しばし迷っているうちに、テスターと瀬良が明美を連れてこちらから離れだした。
「リュート先輩ごちそうさまです」
「ありがとうございますリュート様」
「お前らっていつもそれだよな」
手を振るテスターと瀬良に、龍登が犬歯をむく。どうやら明美のスムージーを銀貨が、テスターと瀬良の分を龍登が、ということらしい。
スムージーのワゴンに向かって歩きだすと、龍登が追いついてきて横に並んだ。
続く沈黙。気まずい空気。
銀貨だってそんな雰囲気の中で、龍登と肩を並べたくはなかった。だけどどうしても、自分からその雰囲気を打ち崩すことができない。
曲がりくねった道を進み、もう少しでワゴンというところで――
「山本」
龍登が口を開いた。銀貨は素っ気なく聞き返す。
「なに?」
「その……このタイミングで言うべきじゃないのは分かってるんだが……」
実際、一言一言を言いにくそうに絞り出しながら、龍登がパンフレットを差し出してくる。
「この星躔ドームって施設、リニューアルオープンしたばっかだから結構待つんだけど、俺らちょっとここに用事があって……」
「行きたいの? なにかの任務……って言えるわけないか。ただの地球人に」
「その……それは悪い。施設内のある展示物に用があるってことしか言えない」
「いいよ別に」
顔を背けると、龍登がここからが本題とばかりに、食い気味に身を乗り出してきた。
「俺らの都合で行きたいってのは事実なんだけど、でもこの星空の間なんか、須藤と見るのにぴったりなんじゃないか? 俺らは俺らで用があるから少し距離を置くし、ふたりで巡ってみるのはどうだ?」
白状してしまえば、それは銀貨が当初から考えていた案であった。
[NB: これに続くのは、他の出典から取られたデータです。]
(* ===== verification/GzipFile.v ===== *)
(** * Compressed files ([src/base/GzipFile.h])

    zlib's file functions are a parameter: what they return, and a handle a
    successful [gzopen] has not returned before.  The objects of a program live
    at addresses; which handles are open and which were closed is its state. *)

From S2P Require Import Prelude.

Module GzipFile.

(** [gzFile], null when [gzopen] failed. *)
Definition gzFile : Type := option nat.

Record GzipFile := mkGzip { file_ : gzFile }.

(** The objects, the number of handles [gzopen] has returned, and the handles
    [gzclose] was called with. *)
Record program := mkProgram {
  objects : gmap nat GzipFile;
  opened : nat;
  closes : list nat }.

Definition new_program : program := mkProgram ∅ 0 [].

(** The arguments [gzopen] is called with by the four ways to open a file. *)
Inductive mode := ForRead | ForAppend | ForWriteExclusive | ForWriteTruncate.
Definition mode_text (m : mode) : list byte :=
  match m with
  | ForRead => bytes "rbe" | ForAppend => bytes "abe" | ForWriteExclusive => bytes "wbxe" | ForWriteTruncate => bytes "wbe"
  end.

(** An open function makes the object; [ok] is whether [gzopen] succeeds. *)
Definition open_ (ok : bool) (a : nat) (p : program) : program :=
  if ok then mkProgram (<[a := mkGzip (Some (opened p))]> (objects p)) (S (opened p)) (closes p)
  else mkProgram (<[a := mkGzip None]> (objects p)) (opened p) (closes p).

Definition valid (f : GzipFile) : bool := match file_ f with Some _ => true | None => false end.

(** [GzipFile(GzipFile&& rhs)] at [a], with [rhs] at [b]. *)
Definition move_construct (a b : nat) (p : program) : program :=
  match objects p !! b with
  | Some rhs => mkProgram (<[a := mkGzip (file_ rhs)]> (<[b := mkGzip None]> (objects p))) (opened p) (closes p)
  | None => p
  end.

Definition swap (a b : nat) (p : program) : program :=
  match objects p !! a, objects p !! b with
  | Some x, Some y => mkProgram (<[a := mkGzip (file_ y)]> (<[b := mkGzip (file_ x)]> (objects p))) (opened p) (closes p)
  | _, _ => p
  end.

(** [operator=(GzipFile&&)] *)
Definition move_assign (a b : nat) (p : program) : program := swap a b p.

Definition dtor (a : nat) (p : program) : program :=
  match objects p !! a with
  | Some f => mkProgram (delete a (objects p)) (opened p)
                (match file_ f with Some h => closes p ++ [h] | None => closes p end)
  | None => p
  end.

(** ** Forwarding to zlib *)

Section zlib.
(** What zlib's functions return; [None] is the null handle. *)
Context (gzread : gzFile -> Z -> Z) (gzwrite : gzFile -> list byte -> Z) (gztell gzoffset : gzFile -> Z) (gzbuffer : gzFile -> Z -> Z).

Definition setBuffer (f : GzipFile) (size : Z) : bool := gzbuffer (file_ f) size =? 0.
Definition read (f : GzipFile) (len : Z) : Z := gzread (file_ f) len.
Definition write (f : GzipFile) (buf : list byte) : Z := gzwrite (file_ f) buf.
Definition tell (f : GzipFile) : Z := gztell (file_ f).
Definition offset (f : GzipFile) : Z := gzoffset (file_ f).
End zlib.

(** ** Ownership *)

Inductive action :=
  | Open (m : mode) (ok : bool) (a : nat)
  | MoveConstruct (a b : nat)
  | MoveAssign (a b : nat)
  | Swap (a b : nat)
  | Destroy (a : nat).

(** An object is made where there is none; the others exist. *)
Definition allowed (act : action) (p : program) : bool :=
  match act with
  | Open _ _ a => bool_decide (objects p !! a = None)
  | MoveConstruct a b => bool_decide (objects p !! a = None) && bool_decide (is_Some (objects p !! b))
  | MoveAssign a b | Swap a b => bool_decide (is_Some (objects p !! a)) && bool_decide (is_Some (objects p !! b))
  | Destroy a => bool_decide (is_Some (objects p !! a))
  end.

Definition perform (act : action) (p : program) : program :=
  match act with
  | Open _ ok a => open_ ok a p
  | MoveConstruct a b => move_construct a b p
  | MoveAssign a b => move_assign a b p
  | Swap a b => swap a b p
  | Destroy a => dtor a p
  end.

Inductive reachable : program -> Prop :=
  | reachable_new : reachable new_program
  | reachable_act act p : reachable p -> allowed act p = true -> reachable (perform act p).

(** The object at [a] holds the handle [h]. *)
Definition holds (p : program) (a h : nat) : Prop := file_ <$> objects p !! a = Some (Some h).

(** Every handle is held by one object, or was closed once. *)
Record owned (p : program) : Prop := {
  o_unique a b h : holds p a h -> holds p b h -> a = b;
  o_open a h : holds p a h -> (h < opened p)%nat /\ h ∉ closes p;
  o_closed h : h ∈ closes p -> (h < opened p)%nat;
  o_once : NoDup (closes p);
  o_kept h : (h < opened p)%nat -> h ∈ closes p \/ exists a, holds p a h }.

Lemma holds_insert p a f n cs c h :
  holds (mkProgram (<[a := f]> (objects p)) n cs) c h <-> (c = a /\ file_ f = Some h) \/ (c <> a /\ holds p c h).
Proof.
  unfold holds. cbn [objects]. destruct (decide (c = a)) as [->|Hne].
  - rewrite lookup_insert_eq. cbn [fmap option_fmap option_map]. split; [intros [= ->]; by left|by intros [[_ ->]|[? _]]].
  - rewrite lookup_insert_ne by done. split; [by right|by intros [[? _]|[_ ?]]].
Qed.

Lemma owned_open ok a p : objects p !! a = None -> owned p -> owned (open_ ok a p).
Proof.
  intros Ha Ho. assert (forall h, ~ holds p a h) as Hno by (intros h; unfold holds; by rewrite Ha).
  unfold open_. destruct ok; constructor; cbn [opened closes]; try setoid_rewrite holds_insert; cbn [file_].
  - intros c d h Hc Hd. destruct Hc as [[-> [= <-]]|[_ Hc]], Hd as [[-> Hd]|[_ Hd]]; [done| | |by eapply (o_unique _ Ho)].
    + apply (o_open _ Ho) in Hd. lia.
    + injection Hd as <-. apply (o_open _ Ho) in Hc. lia.
  - intros c h [[_ [= <-]]|[_ Hc]]; [split; [lia|]|].
    + intros Hh%(o_closed _ Ho). lia.
    + apply (o_open _ Ho) in Hc as [? ?]. split; [lia|done].
  - intros h Hh%(o_closed _ Ho). lia.
  - apply Ho.
  - intros h Hh. destruct (decide (h = opened p)) as [->|]; [right; exists a; by left|].
    destruct (o_kept _ Ho h) as [?|[c Hc]]; [lia|by left|]. right. exists c. right. split; [|done]. intros ->. by apply (Hno h).
  - intros c d h [[_ ?]|[_ Hc]] [[_ ?]|[_ Hd]]; try done. by eapply (o_unique _ Ho).
  - intros c h [[_ ?]|[_ Hc]]; [done|]. by apply (o_open _ Ho) in Hc.
  - apply Ho.
  - apply Ho.
  - intros h Hh. destruct (o_kept _ Ho h Hh) as [?|[c Hc]]; [by left|]. right. exists c. right. split; [|done]. intros ->. by apply (Hno h).
Qed.

(** A change of the objects that renames the holders keeps ownership: moves and
    swaps do. *)
Lemma owned_permute p p' (g : nat -> nat) :
  opened p' = opened p -> closes p' = closes p -> (forall a, g (g a) = a) ->
  (forall a h, holds p' a h <-> holds p (g a) h) -> owned p -> owned p'.
Proof.
  intros En Ec Hg Hh Ho. constructor; rewrite ?En, ?Ec.
  - intros a b h Ha%Hh Hb%Hh. rewrite <- (Hg a), <- (Hg b). f_equal. by eapply (o_unique _ Ho).
  - intros a h Ha%Hh. by apply (o_open _ Ho) in Ha.
  - apply Ho.
  - apply Ho.
  - intros h Hl. destruct (o_kept _ Ho h Hl) as [?|[a Ha]]; [by left|]. right. exists (g a). apply Hh. by rewrite Hg.
Qed.

(** The names [a] and [b] exchanged. *)
Definition exchange (a b c : nat) : nat := if decide (c = a) then b else if decide (c = b) then a else c.

Lemma exchange_twice a b c : exchange a b (exchange a b c) = c.
Proof. unfold exchange. repeat case_decide; congruence. Qed.

Lemma swap_holds a b p c h :
  is_Some (objects p !! a) -> is_Some (objects p !! b) -> holds (swap a b p) c h <-> holds p (exchange a b c) h.
Proof.
  intros [x Hx] [y Hy]. unfold swap, exchange, holds. rewrite Hx, Hy. cbn [objects].
  destruct (decide (c = a)) as [->|Hca]; [by rewrite lookup_insert_eq, Hy|]. rewrite lookup_insert_ne by done.
  destruct (decide (c = b)) as [->|]; [by rewrite lookup_insert_eq, Hx|by rewrite lookup_insert_ne].
Qed.

Lemma move_construct_holds a b p c h :
  objects p !! a = None -> is_Some (objects p !! b) -> holds (move_construct a b p) c h <-> holds p (exchange a b c) h.
Proof.
  intros Ha [y Hy]. unfold move_construct, exchange, holds. rewrite Hy. cbn [objects].
  destruct (decide (c = a)) as [->|Hca]; [by rewrite lookup_insert_eq, Hy|]. rewrite lookup_insert_ne by done.
  destruct (decide (c = b)) as [->|]; [by rewrite lookup_insert_eq, Ha|by rewrite lookup_insert_ne].
Qed.

Lemma owned_dtor a p : is_Some (objects p !! a) -> owned p -> owned (dtor a p).
Proof.
  intros [f Hf] Ho. unfold dtor. rewrite Hf.
  set (p' := mkProgram _ _ _).
  assert (forall c h, holds p' c h <-> c <> a /\ holds p c h) as Hh.
  { intros c h. unfold holds, p'. cbn [objects]. destruct (decide (c = a)) as [->|]; [rewrite lookup_delete_eq|rewrite lookup_delete_ne by done]; (split; [done|by intros [? ?]]). }
  assert (forall h, h ∈ closes p' <-> h ∈ closes p \/ holds p a h) as Hc.
  { intros h. unfold p', holds. cbn [closes]. rewrite Hf. cbn [fmap option_fmap option_map].
    destruct (file_ f) as [g|]; [rewrite elem_of_app, list_elem_of_singleton|].
    - split; [intros [?| ->]; [by left|by right]|intros [?|[= ->]]; [by left|by right]].
    - split; [by left|by intros [?|?]]. }
  constructor.
  - intros c d h [_ Hc1]%Hh [_ Hd1]%Hh. by eapply (o_unique _ Ho).
  - intros c h [Hne Hc1]%Hh. destruct (o_open _ Ho _ _ Hc1) as [? ?]. split; [done|]. intros [?|Ha]%Hc; [done|].
    apply Hne. by eapply (o_unique _ Ho).
  - intros h [?%(o_closed _ Ho)|Ha]%Hc; [done|]. by destruct (o_open _ Ho _ _ Ha).
  - unfold p'. cbn [closes]. destruct (file_ f) as [g|] eqn:Eg; [|apply Ho]. apply NoDup_app. split; [apply Ho|]. split; [|apply NoDup_singleton].
    intros h Hh1 ->%list_elem_of_singleton. apply (o_open _ Ho a g) in Hh1; [done|]. unfold holds. by rewrite Hf, <- Eg.
  - intros h Hl. destruct (o_kept _ Ho h Hl) as [?|[c Hc1]]; [left; apply Hc; by left|].
    destruct (decide (c = a)) as [->|]; [left; apply Hc; by right|]. right. exists c. by apply Hh.
Qed.

Lemma reachable_owned p : reachable p -> owned p.
Proof.
  induction 1 as [|act p _ IH Ha].
  - assert (forall a h, ~ holds new_program a h) as Hno by (intros a h; unfold holds; cbn [objects new_program]; by rewrite lookup_empty).
    constructor; cbn [closes opened new_program].
    + by intros a b h ?%Hno.
    + by intros a h ?%Hno.
    + by intros h ?%not_elem_of_nil.
    + apply NoDup_nil_2.
    + lia.
  - destruct act as [m ok a|a b|a b|a b|a]; cbn in Ha |- *.
    + apply bool_decide_eq_true in Ha. by apply owned_open.
    + apply andb_true_iff in Ha as [H1%bool_decide_eq_true H2%bool_decide_eq_true].
      apply (owned_permute p _ (exchange a b)); [| |apply exchange_twice|intros; by apply move_construct_holds|done];
        unfold move_construct; by destruct (objects p !! b).
    + apply andb_true_iff in Ha as [H1%bool_decide_eq_true H2%bool_decide_eq_true].
      apply (owned_permute p _ (exchange a b)); [| |apply exchange_twice|intros; by apply swap_holds|done];
        unfold move_assign, swap; destruct (objects p !! a), (objects p !! b); done.
    + apply andb_true_iff in Ha as [H1%bool_decide_eq_true H2%bool_decide_eq_true].
      apply (owned_permute p _ (exchange a b)); [| |apply exchange_twice|intros; by apply swap_holds|done];
        unfold swap; destruct (objects p !! a), (objects p !! b); done.
    + apply bool_decide_eq_true in Ha. by apply owned_dtor.
Qed.

(** However the objects are opened, moved, assigned, swapped and destroyed: no
    handle is closed twice or used after it was closed, and once all objects are
    gone every handle [gzopen] returned has been closed. *)
Theorem gzip_closed_once p :
  reachable p ->
  NoDup (closes p) /\ (forall a h, holds p a h -> h ∉ closes p) /\
  (objects p = ∅ -> forall h, (h < opened p)%nat <-> h ∈ closes p).
Proof.
  intros Ho%reachable_owned. split; [apply Ho|]. split; [intros a h Ha; by destruct (o_open _ Ho _ _ Ha)|].
  intros He h. split; [|apply Ho]. intros Hl. destruct (o_kept _ Ho h Hl) as [?|[a Ha]]; [done|]. unfold holds in Ha. by rewrite He, lookup_empty in Ha.
Qed.

(** Assigning to an object that holds a file does not close that file: it stays
    open in the object assigned from, until that one is destroyed. *)
Example assignment_keeps_old_file :
  let p := move_assign 0 1 (open_ true 1 (open_ true 0 new_program)) in
  closes p = [] /\ file_ <$> objects p !! 1%nat = Some (Some 0%nat) /\ closes (dtor 1 p) = [0%nat].
Proof. split_and!; reflexivity. Qed.
End GzipFile.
というかデートコースとして、大抵の者は掲げる案であろう。
だから断る理由もなかったのだが、感情が邪魔をしてすぐにはうなずけない。
目的地にたどり着き、銀形は注文の列に並んだ。龍登が諦めずに言葉を重ねる。
「ドーム中央の部屋には、記念撮影用パネルもあるらしいぜ。しかも今は期間限定デザインらしい。行ってみないか?」
元々デートのつもりで来たのだ。そんな情報、教えられなくてもすでに把握済みだ。
それを必死にアピールする龍登が滑稽で、笑えて、自己嫌悪に陥った。龍登の中で任務と友情がせめぎ合っているのが、分からないはずもないのに。
(これじゃあいじめてるみたいじゃないか)
そう思ったのが決定打だった。
「……まあ、いいかもね」
不承不承といった体で同意すると、龍登は少し安心したように頰を緩めた。
そんな彼を見て、銀貨はふと思った。
自分も相当だが、龍登もまた、踏み込んだ人付き合いに慣れていないのだ。
そう思ったら――守護騎士訓練生も自分と変わらないただの少年なのだと思ったら、分厚い建前が少し切り崩せたような気がした。